Correct me if I'm wrong, but doesn't the providers PCI DSS involvement only involve providing a locking cabinet or cage? Other than that, the requirements are all on your end (firewall, IDS, storage requirements, quarterly security assessment, etc.). Unless you're looking for a managed solution, it's all your equipment.

Also, it's probably easier to find an SAS70 facility. As far as I've seen, SAS70 requirements exceed PCI DSS.

I'm sorry but it is not what I'm looking for and it is not that easy as you asking for. The hosting company need to be PCI certified itself for what I look for.

[appliedops]

Quote:

Originally Posted by fionix

I'm sorry but it is not what I'm looking for and it is not that easy as you asking for.

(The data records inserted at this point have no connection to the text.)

(** * Projection engine of rentobuy (web/src/lib/calculator.ts)

    Shallow embedding of the TypeScript calculator.  JavaScript numbers are
    modelled as exact reals [R]: the development reasons about the engine's
    arithmetic without floating-point rounding.  Where the code can read a
    missing array slot ([undefined]) the value is a [num], an [option R]
    whose [None] is the NaN that the read produces and that every later
    arithmetic operation propagates.  Month counts and year counts are whole
    numbers ([nat]): durations come from a parser that produces whole months.
    JavaScript's [x / 0] is an infinity or NaN whereas the reals' [x / 0] is
    [0]; statements whose value depends on such a division exclude it by
    hypothesis. *)

From Stdlib Require Import Reals Rpower Lra Lia ZArith List String Ascii.
From Stdlib Require Import QArith Qreals Sorted.
Import ListNotations.

Open Scope R_scope.

(** ** JavaScript numbers with NaN *)

Definition num := option R.
Abbreviation NaN := (@None R).

Definition nlift2 (f : R -> R -> R) (a b : num) : num :=
  match a, b with
  | Some x, Some y => Some (f x y)
  | _, _ => NaN
  end.

Definition nadd := nlift2 Rplus.
Definition nsub := nlift2 Rminus.
Definition nmul := nlift2 Rmult.

(** [arr[k]] for an integer index [k]: [undefined] (hence NaN once used in
    arithmetic) below 0 or past the end. *)
Definition js_index (l : list R) (k : Z) : num :=
  if (k <? 0)%Z then NaN else nth_error l (Z.to_nat k).

(** ** Inputs (types.ts) *)

Inductive ScenarioType := buy_vs_rent | sell_vs_keep | payoff_vs_invest.

Definition is_sell_vs_keep (s : ScenarioType) : bool :=
  match s with sell_vs_keep => true | _ => false end.

Record CalculatorInputs := {
  scenario : ScenarioType;
  inflationRate : R;
  investmentReturnRate : R;
  projectionYears : nat;
  purchasePrice : R;
  currentMarketValue : option R;
  annualInsurance : R;
  annualTaxes : R;
  annualIncome : R;
  appreciationRate : list R;
  loanAmount : R;
  loanRate : R;
  loanTerm : nat;
  remainingLoanTerm : option nat;
  includeRefinance : option bool;
  payoffBalance : option R;
  closingCosts : option R;
  mortgageInterestDeduction : R;
  extraMonthlyPayment : option R;
  extraUpfrontPayment : option R;
  recalculatePayment : option bool;
  rentDeposit : R;
  monthlyRent : R;
  annualRentCosts : R;
  otherAnnualCosts : R;
  includeSelling : bool;
  includeRentingSell : option bool;
  agentCommission : R;
  stagingCosts : R;
  taxFreeLimits : list R;
  capitalGainsTax : R
}.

The hosting company need to be PCI certified itself for what I look for.

I'll look into it more, but I don't think colocation facilities are candidates for PCI audits...
If you need a PCI compliant setup in a colocation facility, thats relatively easy but you'd need to pay for the audit yourself in order for you to be PCI compliant...

[voipcarrier]

Quote:

Originally Posted by fionix

I'm sorry but it is not what I'm looking for and it is not that easy as you asking for. The hosting company need to be PCI certified itself for what I look for.

If you are looking for a truly colo scenario, then the data center is not responsible for the PCI compliance. The only requirement that might be affected by the individual provider is the employee screening, but they won't really have access to the data so I'm not even sure if that applies.

All of the security audits, firewall and IDS requirements, etc. are your responsibility unless you're in a managed hosting environment. I'm assuming you're not since this is the colocation and data center forum, but maybe I'm wrong.

In my basic understanding of the regulations, as long as you have a locking cage or cabinet from the data center you could make any facility compliant.

This is one of those scenarios where it often times makes sense to bring in an experienced consultant.